Present a vulnerability assessment demonstrating a team of 10 with 3 years time (~10-30 M$, comparable to many commercially-motivated single-victim attacks these days) can find no vulnerabilities in your deployment or a formal proof of security and correctness otherwise we should stick with the default assumption that software if easily hacked instead of the extraordinary claim that demands extraordinary evidence.

transpute · 2025-05-31T01:09:04 1748653744

> You cannot build a secure virtualization runtime because underlying it is the VMM

There are VMMs (e.g. pKVM in upstream Linux) with small SLoC that are isolated by silicon support for nested virtualization. This can be found on recent Google Pixel phones/tablets with strong isolation of untrusted Debian Arm Linux "Terminal" VM.
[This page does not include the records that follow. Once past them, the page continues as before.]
(** Two failed renewals in a row lose a lock whose time to live is a multiple of three
    seconds, as all of them are: the third tick comes when the time is already
    over, it reports the lock lost, and another worker's claim is granted. *)
Theorem two_failed_renewals_lose_lock {R} `{Redis R} env st t0 io token key n st0 token' ttl' :
  le_SUBMISSION_LOCK env = false -> backed env = true -> token <> "" -> (1 <= n)%Z -> small_times t0 (3 * n) ->
  live_owner env st t0 key <> Some token ->
  claimTransientLock env st t0 io token key (3 * n) false = (mkClaim true (Some token), st0) ->
  let third := (t0 + 3 * heartbeat_interval (3 * n))%Z in
  let st2 := run_calls env st0 (ticks token key (3 * n) t0 [net_fault; net_fault]) in
  token' <> "" -> small_times third ttl' ->
  (heartbeat_tick st2 third net_ok key token (3 * n)).1 = true
  /\ (claimTransientLock env st2 third net_ok token' key ttl' false).1 = mkClaim true (Some token').
Proof.
  intros D B NT N1 Sm Fr C third st2 NT' Sm'. assert (T : third = (t0 + 3 * n * 1000)%Z).
  { unfold third, heartbeat_interval. replace (3 * n * 1000)%Z with (n * 1000 * 3)%Z by lia. rewrite Z.div_mul by lia. lia. }
  assert (S2 : st2 = st0).
  { unfold st2, run_calls, apply_call. cbn [ticks List.fold_left ca_op ca_now ca_io]. destruct (heartbeat_active _ _); [| done].
    unfold heartbeat_tick, cache_renewIfValue. repeat (case_decide; cbn [after snd]); done. }
  assert (F : live_owner env st0 third key = None).
  { rewrite (acquired_effect env st t0 io token key (3 * n) false) by (done || lia). rewrite bool_decide_true by done.
    by replace (third <? _)%Z with false by (symmetry; apply Z.ltb_ge; lia). }
  rewrite S2. split; [| by apply free_claim]. unfold heartbeat_tick, cache_renewIfValue.
  unfold live_owner in F. rewrite D in F. rewrite F. by case_decide.
Qed.

(** A lock held through the durable object is never renewed: however often its
    heartbeat ticks, another worker gets it when the first time to live is over,
    while the holder is still at work. *)
Theorem durable_lock_not_renewed {R} `{Redis R} env st t0 io token key ttl steal st0 ios token' ttl' t :
  le_SUBMISSION_LOCK env = true -> token <> "" -> small_times t0 ttl -> live_owner env st t0 key <> Some token ->
  claimTransientLock env st t0 io token key ttl steal = (mkClaim true (Some token), st0) ->
  (t0 + ttl * 1000 <= t)%Z -> token' <> "" -> small_times t ttl' ->
  (claimTransientLock env (run_calls env st0 (ticks token key ttl t0 ios)) t net_ok token' key ttl' false).1 = mkClaim true (Some token').
Proof.
  intros D NT Sm Fr C Ht NT' Sm'. assert (B : backed env = true) by (unfold backed; by rewrite D). apply free_claim; try done.
  assert (K : forall ios u t1 s, live_owner env (run_calls env s (ticks token key ttl t1 ios)) u key = live_owner env s u key).
  { clear - D. induction ios as [| o ios IH]; intros u t1 s; [done |]. cbn [ticks run_calls List.fold_left].
    etransitivity; [apply (IH u) |]. unfold apply_call. cbn [ca_op ca_now ca_io]. destruct (heartbeat_active _ _); [| done].
    unfold heartbeat_tick, cache_renewIfValue, live_owner. rewrite D. case_decide; by destruct o. }
  assert (t0 <= t)%Z by (destruct Sm as (? & ? & ?); lia). rewrite K, (acquired_effect env st t0 io token key ttl steal) by done. rewrite bool_decide_true by done.
  by replace (t <? _)%Z with false by (symmetry; apply Z.ltb_ge; lia).
Qed.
A similar architecture was shipped a decade ago by Bromium and now on millions of HP business laptops, including hypervisor isolation of firmware, "Hypervisor Security : Lessons Learned — Ian Pratt, Bromium — Platform Security Summit 2018", https://www.youtube.com/watch?v=bNVe2y34dnM

Christian Slater, HP cybersecurity ("Wolf") edutainment on nested virt hypervisor in printers, https://www.youtube.com/watch?v=DjMSq3n3Gqs

delusional · 2025-05-31T09:46:00 1748684760

> silicon support for nested virtualization

Is there any guarantee that this "silicon support" is any safer than the software? Once we break the software abstraction down far enough it's all just configuring hardware. Conversely, once you start baking significant complexity into hardware (such as strong security boundaries) it would seem like hardware would be subject to exactly the same bugs as software would, except it will be hard to update of course.

transpute · 2025-05-31T11:00:47 1748689247

> Is there any guarantee that this "silicon support" is any safer than the software?
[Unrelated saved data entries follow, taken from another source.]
(* ===== verification/PortfolioManager.v ===== *)
(** * Batch claims under work-in-progress caps

    Models [packages/loopover-miner/lib/portfolio-queue-manager.ts]: the stored
    queue of [PortfolioStore] projected into the engine's queue of
    [PortfolioQueue], the engine's capped selection, and the claim of what it
    selected in one transaction.  The host of an item travels through the
    engine inside the item's id, [host::repository::identifier].

    Main results: an id reads back as the item it was made of when the
    identifier does not start with a colon ([queue_item_id_round_trip]); a batch
    claims exactly the selected rows ([batch_claim_exact]); whatever the
    processes that share the queue do between batches, the items in progress
    stay within the global cap and, for every repository of a host, within the
    repository's cap ([wip_never_exceeded]).  The store accepts identifiers that
    start with a colon, and one of those makes every batch that selects it fail
    ([colon_identifier_blocks_batches]). *)

From Stdlib Require Import Ascii QArith Qround ZArith Lia.
From stdpp Require Import base list strings option sets sorting.
From S2P Require Import Prelude JsNumber JsString Ledger PortfolioQueue LedgerAnchor LocalStore PortfolioStore.

Local Open Scope nat_scope.
Local Open Scope string_scope.
Local Open Scope js_scope.

(** ** Item ids *)

Definition ITEM_ID_SEPARATOR : string := "::".

Definition queueItemId (apiBaseUrl repoFullName identifier : string) : string :=
  apiBaseUrl ++ ITEM_ID_SEPARATOR ++ repoFullName ++ ITEM_ID_SEPARATOR ++ identifier.

(** The text before and after [s.lastIndexOf("::")]. *)
Fixpoint cut_last (s : string) : option (string * string) :=
  match s with
  | "" => None
  | String c s' =>
      match cut_last s' with
      | Some (before, after) => Some (String c before, after)
      | None =>
          match s' with
          | String d rest => if Ascii.eqb c ":" && Ascii.eqb d ":" then Some ("", rest) else None
          | "" => None
          end
      end
  end.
Safety and security claims are only meaningful in the context of threat models. As described in the Xen/uXen/AX video, pKVM and AWS Nitro security talks, one goal is to reduce the size, function and complexity of open-source code running at the highest processor privilege levels [1], minimizing dependency on closed firmware/SMM/TrustZone. Nitro moved some functions (e.g. I/O virtualization) to separate processors, e.g. SmartNIC/DPU. Apple used an Arm T2 secure enclave processor for encryption and some I/O paths, when their main processor was still x86. OCP Caliptra RoT requires OSS firmware signed by both the OEM and hyperscaler customer. It's a never-ending process of reducing attack surface, prioritized by business context.
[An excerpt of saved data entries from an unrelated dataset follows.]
Definition aggregateBlockerHistory (records : jsval) : Aggregate :=
  let normalized := normalizeBlockerHistory records in
  let acc := List.fold_left add_record normalized ([], [], []) in
  mkAggregate (fst (fst acc)) (snd (fst acc)) (snd acc) (length normalized).

(** ** Proposals *)

(** [JSON.stringify] of the fields that identify a rule. *)
Definition ruleSignature (rule : DenyRule) : string :=
  default "" (json_stringify (JObj
    [("matcher", JStr (dr_matcher rule)); ("pathPattern", jopt JStr (dr_pathPattern rule));
     ("inputIncludesAll", jopt (fun ns => JArr (List.map JStr ns)) (dr_inputIncludesAll rule));
     ("inputTokenPattern", jopt (fun rx => JObj [("source", JStr (rx_source rx)); ("flags", JStr (rx_flags rx))]) (dr_inputTokenPattern rule));
     ("reason", JStr (dr_reason rule))])).

Section Synthesis.
Context `{IsoClock} `{Platform}.

Definition stableProposalId (kind key : string) : string :=
  kind ++ ":" ++ js_take 16 (sha256_digest (kind ++ ":" ++ key)).

Definition synthesized_reason (occurrenceCount : nat) (path : string) (sortedBlockers : list string) : string :=
  "Synthesized deny rule: " ++ num_to_string (nnat occurrenceCount) ++ " gate block(s) touched " ++ path ++ " ("
  ++ (if str_empty (join ", " sortedBlockers) then "path history" else join ", " sortedBlockers) ++ "). Review before enabling.".

Definition buildPathProposal (path : string) (occurrenceCount : nat) (blockerCodes : list string) (nowMs : Z) : option DenyRuleProposal :=
  match changedPathToDenyGlob path with
  | None => None
  | Some pathPattern =>
      if isCoveredByDefaultDenyRules pathPattern then None
      else
        let sortedBlockers := js_sort str_ltb blockerCodes in
        Some (mkProposal (stableProposalId "path" pathPattern) p_proposed
                (path_rule pathPattern (synthesized_reason occurrenceCount path sortedBlockers))
                (mkAudit "path_history" path pathPattern occurrenceCount sortedBlockers (iso nowMs)))
  end.

(** [Number.isInteger(v) ? Math.max(1, v) : fallback]. *)
Definition config_integer (v : option num) (fallback : Z) : Z :=
  match v with
  | Some (Fin q) => if Qeq_bool q (inject_Z (Qfloor q)) then Z.max 1 (Qfloor q) else fallback
  | _ => fallback
  end.

Definition ranks_ahead (left right : string * nat) : bool :=
  let d := (Z.of_nat (snd right) - Z.of_nat (snd left))%Z in
  ((if (d =? 0)%Z then localeCompare (fst left) (fst right) else d) <? 0)%Z.

Definition ranked_paths (minPathOccurrences : Z) (pathCounts : list (string * nat)) : list (string * nat) :=
  js_sort ranks_ahead (List.filter (fun pc => (minPathOccurrences <=? Z.of_nat (snd pc))%Z) pathCounts).

(** The loop over the ranked paths, with the signatures seen and the number of
    proposals so far. *)
Fixpoint propose (maxProposals : Z) (pathBlockers : list (string * list string)) (nowMs : Z) (seen : list string) (made : nat)
    (ranked : list (string * nat)) : list DenyRuleProposal :=
  match ranked with
  | [] => []
  | (path, count) :: rest =>
      match buildPathProposal path count (map_find path pathBlockers ?? []) nowMs with
      | None => propose maxProposals pathBlockers nowMs seen made rest
      | Some proposal =>
          let signature := ruleSignature (dp_rule proposal) in
          if set_has seen signature then propose maxProposals pathBlockers nowMs seen made rest
          else if (maxProposals <=? Z.of_nat (S made))%Z then [proposal]
          else proposal :: propose maxProposals pathBlockers nowMs (signature :: seen) (S made) rest
      end
  end.

Definition synthesizeDenyRuleProposals (records : jsval) (config : SynthesisConfig) (nowMs : Z) : list DenyRuleProposal :=
  let minPathOccurrences := config_integer (sc_minPathOccurrences config) DEFAULT_minPathOccurrences in
  let maxProposals := config_integer (sc_maxProposals config) DEFAULT_maxProposals in
  let agg := aggregateBlockerHistory records in
  if (ag_recordCount agg =? 0)%nat then []
  else propose maxProposals (ag_pathBlockers agg) nowMs (List.map ruleSignature DEFAULT_DENY_RULES) 0
         (ranked_paths minPathOccurrences (ag_pathCounts agg)).
End Synthesis.

(** ** Rules in effect *)

Fixpoint merge_approved (seen : list string) (proposals : list DenyRuleProposal) : list DenyRule :=
  match proposals with
  | [] => []
  | proposal :: rest =>
      if negb (bool_decide (dp_status proposal = p_approved)) then merge_approved seen rest
      else
        let signature := ruleSignature (dp_rule proposal) in
        if set_has seen signature then merge_approved seen rest
        else dp_rule proposal :: merge_approved (signature :: seen) rest
  end.

Definition resolveEffectiveDenyRules (includeDefaults : option bool) (approvedProposals : list DenyRuleProposal) : list DenyRule :=
  let merged := match includeDefaults with Some false => [] | _ => DEFAULT_DENY_RULES end in
  (merged ++ merge_approved (List.map ruleSignature merged) approvedProposals)%list.

Definition with_status (status : DenyRuleProposalStatus) (p : DenyRuleProposal) : DenyRuleProposal :=
  mkProposal (dp_id p) status (dp_rule p) (dp_audit p).

(** The updates as the entries of a [Map]. *)
Definition setProposalStatuses (proposals : list DenyRuleProposal) (updates : list (string * string)) : list DenyRuleProposal :=
  List.map (fun proposal =>
    match map_find (dp_id proposal) updates ≫= proposal_status with
    | Some status => with_status status proposal
    | None => proposal
    end) proposals.

(** ** The store of proposals *)

Record ProposalRow := mkProposalRow {
  pr_apiBaseUrl : string;
  pr_repoFullName : string;
  pr_id : string;
  pr_status : DenyRuleProposalStatus;
  pr_rule : DenyRule;
  pr_audit : DenyRuleProposalAudit;
  pr_updatedAt : string;
}.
> hardware would be subject to exactly the same bugs as software would, except it will be hard to update of course

Some "hardware" functions can be updated via microcode, which has been used to mitigate speculative execution vulnerabilities, at the cost of performance.

[1] https://en.wikipedia.org/wiki/Protection_ring

[2] https://en.wikipedia.org/wiki/Transient_execution_CPU_vulner...

nyrikki · 2025-05-31T00:26:38 1748651198

While VMs do have an attack surface, it is vastly different than containers, which as you pointed out are not really a security system, but simply namespaces.

Seacomp, capabilities, selinux, apparmor, etc.. can help harden containers, but most of the popular containers don't even drop root for services, and I was one of the people who tried to even get Docker/Moby etc.. to let you disable the privileged flag...which they refused to do.

While some CRIs make this easier, any agent that can spin up a container should be considered a super user.

With the docker --privlaged flag I could read the hosts root volume or even install efi bios files just using mknod etc, walking /sys to find the major/minor numbers.

Namespaces are useful in a comprehensive security plan, but as you mentioned, they are not jails.

It is true that both VMs and containers have attack surfaces, but the size of the attack surface on containers is much larger.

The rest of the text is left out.